Interesting perspective ... very different from where I was coming
from. I think of Amazon, Google, and your weblog more as knowledge
bases to be queried than as pages to be screenscraped. XPath/XQuery
are ways to find the information, XSLT or [pick your favorite tree API]
are ways to reuse that information for one's own purposes. I don't
want to argue that my perspective is right and "screenscraping" is
wrong, just that they imply different things about the value of XHTML.
> Of course, in all 3 cases the website
> owner has given alternate XML sources for data the user would like to
> screen scrape (Google Web Services, Amazon Web Services, my RSS feed).
> I
> personally think using HTML for presenation and specific XML sources
> for
> extracting content makes a lot more sense than trying to munge it all
> into one interface via XHTML.
>
> Joshua is right, XHTML was a stopgap.

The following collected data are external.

Lemma inv_poll s b s' : inv s b -> poll_step s = Some s' -> inv s' b.
Proof.
  intros Hinv. unfold poll_step. pose proof (inv_holds _ _ Hinv) as Hh.
  pose proof (inv_clock _ _ Hinv) as [Hn _].
  destruct (poller s) eqn:Hp; [destruct (readable s)| | |]; intros [= <-];
    (eapply inv_other; [exact Hinv|..]; try done; simpl; auto).
  intros _ Hx. destruct Hx. apply elem_of_app. right. by left.
Qed.

(** A step of the MsgTask that deletes no delegate: the timers [l] are no longer
    kept, and are not running any more or about to be stopped. *)
Lemma inv_retask s s' b b' l :
  inv s b -> delegates s' = delegates s -> timers s' = timers s -> brk s' = brk s -> now s' = now s ->
  poller s' = poller s -> (queue s = queue s' ∨ queue s = MsgTimerExpire :: queue s') ->
  holds (cont s') b' ->
  refs b (task s) (queue s) ≡ₚ l ++ refs b' (task s') (queue s') ->
  (∀ a d, delegates s !! a = Some d -> mContainer d = true -> Timer a (futureTime d) ∈ l ->
     ∃ n c, task s' = TStop n c ∧ timers s !! c = Some a) ->
  (∀ n c a, task s = TStop n c -> timers s !! c ≠ Some a) ->
  pc_clock (task s') ->
  (poller s' = PWait -> MsgTimerExpire ∉ queue s' -> task s' = TIdle -> set_for (cont s')) ->
  (∀ n, task s' = TLoop n None -> ∀ t, t ∈ b' -> (ns n < ns (mFutureTime t))%Z) ->
  inv s' b'.
Proof.
  intros [Ih Il In Ir Irn Io Id It If Ic Ia Ie] Hd Ht Hb Hn Hpo Hq Hh Hp Hl Hst Hpc Ha He.
  assert (Hr : removes (queue s') = removes (queue s)) by (destruct Hq as [->| ->]; done).
  rewrite Hp, fmap_app in In. apply NoDup_app in In as (_ & _ & In).
  split; rewrite ?Hr, ?Hd, ?Ht, ?Hb, ?Hn; try done.
  - intros t Hin. apply Il. rewrite Hp, elem_of_app. by right.
  - destruct Hq as [Hq|Hq]; rewrite Hq in Io; [done|by eapply order_tail].
  - intros a d Had. destruct (Id a d Had) as [? Hok]. split; [done|].
    eapply delegate_ok_mono; [exact Hok|..]; rewrite ?Hr; try done.
    + intros Hc. rewrite Hp, elem_of_app. intros [Hx|Hx]; [right|by left]. by apply (Hl a d).
    + intros _ n c E Hc. by destruct (Hst n c a).
  - by destruct Ic.
Qed.
(* ===== verification/Agps.v ===== *)
(** The AGPS state machines and their manager ([gps/gnss/Agps.cpp]): which
    clients want a data connection for assistance data, and what is asked of
    the framework and told to the modem.  Subscribers are objects in a store
    and the lists hold their addresses, because the state machine's current
    subscriber is at times one of the listed objects and at times a local
    variable of the caller. *)

From S2P Require Import Prelude.

(** * Data (Agps.h) *)

Inductive AgpsState : Type :=
  | AGPS_STATE_INVALID
  | AGPS_STATE_RELEASED
  | AGPS_STATE_PENDING
  | AGPS_STATE_ACQUIRED
  | AGPS_STATE_RELEASING.

Inductive AgpsEvent : Type :=
  | AGPS_EVENT_INVALID
  | AGPS_EVENT_SUBSCRIBE
  | AGPS_EVENT_UNSUBSCRIBE
  | AGPS_EVENT_GRANTED
  | AGPS_EVENT_RELEASED
  | AGPS_EVENT_DENIED.

Inductive AgpsNotificationType : Type :=
  | AGPS_NOTIFICATION_TYPE_INVALID
  | AGPS_NOTIFICATION_TYPE_FOR_ALL_SUBSCRIBERS
  | AGPS_NOTIFICATION_TYPE_FOR_INACTIVE_SUBSCRIBERS
  | AGPS_NOTIFICATION_TYPE_FOR_ACTIVE_SUBSCRIBERS.

#[export] Instance AgpsState_eq_dec : EqDecision AgpsState.
Proof. solve_decision. Defined.

(** Constants of gps_extended_c.h and loc_gps.h. *)
Definition LOC_AGPS_TYPE_INVALID : Z := -1.
Definition LOC_AGPS_TYPE_SUPL : Z := 1.
Definition LOC_AGPS_TYPE_WWAN_ANY : Z := 3.
Definition LOC_AGPS_TYPE_SUPL_ES : Z := 5.
Definition AGPS_APN_BEARER_INVALID : Z := 0.
Definition LOC_APN_TYPE_MASK_SUPL : Z := 16.
Definition LOC_APN_TYPE_MASK_EMERGENCY : Z := 512.
Definition AGPS_ATL_TYPE_SUPL : Z := 1.
Definition AGPS_ATL_TYPE_SUPL_ES : Z := 2.
Definition AGPS_ATL_TYPE_WWAN : Z := 4.
Definition LOC_GPS_CAPABILITY_MSB : Z := 2.
Definition LOC_GPS_CAPABILITY_MSA : Z := 4.
Definition MAX_APN_LEN : Z := 100.

Record AgpsSubscriber := Subscriber {
  mConnHandle : Z;
  mWaitForCloseComplete : bool;
  mIsInactive : bool;
  mApnTypeMask : Z
}.

(** An APN: the characters before the terminating NUL. *)
Abbreviation apn_string := (list Z) (only parsing).

Record AgpsStateMachine := StateMachine {
  mSubscriberList : list loc;
  mCurrentSubscriber : ptr;
  mState : AgpsState;
  mAgpsType : Z;
  smApnTypeMask : Z;
  mAPN : option apn_string;
  mAPNLen : Z;
  mBearer : Z
}.

(** The calls out of the manager: the framework's status callback and the two
    ATL callbacks to the modem. *)
Inductive callback : Type :=
  | FrameworkStatus (request : bool) (agpsType mask : Z)
  | AtlOpenStatus (handle isSuccess : Z) (apn : option apn_string) (apnLen bearer agpsType mask : Z)
  | AtlCloseStatus (handle isSuccess : Z).

(** The two state machines: mAgnssNif and mInternetNif. *)
Inductive nif : Type := AgnssNif | InternetNif.

#[export] Instance nif_eq_dec : EqDecision nif.
Proof. solve_decision. Defined.

(** The manager and the store of subscribers; [log] is the calls made, in
    order. *)
Record world := World {
  subs : gmap loc AgpsSubscriber;
  wbrk : loc;
  nifs : nif -> option AgpsStateMachine;
  log : list callback
}.

(** The configuration items of gps.conf the code reads. *)
Record gps_conf := Conf {
  CAPABILITIES : Z;
  USE_EMERGENCY_PDN_FOR_EMERGENCY_SUPL : Z
}.

(** * The store *)

Definition set_subs (m : gmap loc AgpsSubscriber) (w : world) : world :=
  World m (wbrk w) (nifs w) (log w).
Definition set_nif (n : nif) (s : option AgpsStateMachine) (w : world) : world :=
  World (subs w) (wbrk w) (fun n' => if decide (n' = n) then s else nifs w n') (log w).

Definition emit (c : callback) : M world unit :=
  modify (fun w => World (subs w) (wbrk w) (nifs w) (log w ++ [c])).

(** [new AgpsSubscriber(...)], or a local variable coming into scope; its end
    is [free_sub]. *)
Definition new_sub (s : AgpsSubscriber) : M world loc := fun w =>
  Done (wbrk w, World (<[wbrk w := s]> (subs w)) (Pos.succ (wbrk w)) (nifs w) (log w)).

Definition read_sub (p : ptr) : M world AgpsSubscriber := fun w =>
  match p ≫= (subs w !!.) with
  | Some s => Done (s, w)
  | None => Undefined
  end.

Definition write_sub (p : ptr) (f : AgpsSubscriber -> AgpsSubscriber) : M world unit := fun w =>
  match p ≫= (fun l => (l,.) <$> subs w !! l) with
  | Some (l, s) => Done (tt, set_subs (<[l := f s]> (subs w)) w)
  | None => Undefined
  end.

Definition free_sub (l : loc) : M world unit := fun w =>
  match subs w !! l with
  | Some _ => Done (tt, set_subs (delete l (subs w)) w)
  | None => Undefined
  end.

(** [this->field] and [this->field = ...] of a state machine; undefined when
    the machine was never created. *)
Definition this (n : nif) : M world AgpsStateMachine := fun w =>
  match nifs w n with
  | Some s => Done (s, w)
  | None => Undefined
  end.
Definition this_set (n : nif) (f : AgpsStateMachine -> AgpsStateMachine) : M world unit := fun w =>
  match nifs w n with
  | Some s => Done (tt, set_nif n (Some (f s)) w)
  | None => Undefined
  end.

Definition with_list (l : list loc) (s : AgpsStateMachine) :=
  StateMachine l (mCurrentSubscriber s) (mState s) (mAgpsType s) (smApnTypeMask s) (mAPN s)
               (mAPNLen s) (mBearer s).
Definition with_current (p : ptr) (s : AgpsStateMachine) :=
  StateMachine (mSubscriberList s) p (mState s) (mAgpsType s) (smApnTypeMask s) (mAPN s)
               (mAPNLen s) (mBearer s).
Definition with_state (st : AgpsState) (s : AgpsStateMachine) :=
  StateMachine (mSubscriberList s) (mCurrentSubscriber s) st (mAgpsType s) (smApnTypeMask s)
               (mAPN s) (mAPNLen s) (mBearer s).
Definition with_type (t mask : Z) (s : AgpsStateMachine) :=
  StateMachine (mSubscriberList s) (mCurrentSubscriber s) (mState s) t mask (mAPN s) (mAPNLen s)
               (mBearer s).
Definition with_apn (apn : option apn_string) (len : Z) (s : AgpsStateMachine) :=
  StateMachine (mSubscriberList s) (mCurrentSubscriber s) (mState s) (mAgpsType s)
               (smApnTypeMask s) apn len (mBearer s).
Definition with_bearer (b : Z) (s : AgpsStateMachine) :=
  StateMachine (mSubscriberList s) (mCurrentSubscriber s) (mState s) (mAgpsType s)
               (smApnTypeMask s) (mAPN s) (mAPNLen s) b.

Many have confused the means to
> an
> end to the end itself.
>
Well, it's certainly not a great format -- sortof a weird intermingling
of display-oriented markup and general document semantics. But if the
"end" is information that is both machine processable and
human-readable, there are enough ways to use conventions -- such as the
"class" attribute values often used by CSS stylesheets -- to put
semantic content in there while making it look good. I basically
agree with Jon Udell http://www.xml.com/pub/a/2003/12/23/udell.html --
"since we are going to keep on using HTML, it behooves us to find
smarter and better ways to use it. XHTML is one of those smarter and
better ways. CSS is another. It strikes me as a really interesting
opportunity to smuggle metadata into documents. People who don't know
or care about metadata will nevertheless spend a lot of time fiddling
with styles because they care a lot about how their documents look."
OK, XHTML is a stopgap, but the gap needs stopping -- alternatives
such as XML+XSLT aren't universally supported (e.g. Mark Pilgrim's Atom
feed looks terrible in Opera and Safari). Likewise, XML+XSLT has the
problem that if you have M XML source formats and N output formats
(e.g. for different browsers, different devices, different classes of
users ...) then you have M x N stylesheets to maintain. With XHTML as
the single source format, you have N stylesheets to maintain. Sure,
that has the cost of the kludges you must do to force-fit information
into XHTML, but it's not at all clear to me that the cost of this
outweighs the practical benefit. And of course you can use some better
XML format as the single source format, but then you have to design it,
deploy it, change it, manage the versions ....and deal with the snotty
users who don't believe you've added enough value over (X)HTML to
justify all these costs.
I'm no fan of XHTML or the W3C process that has produced it, but I'm
beginning to think that it's like democracy -- the worst of all
possible approaches, except for the known alternatives.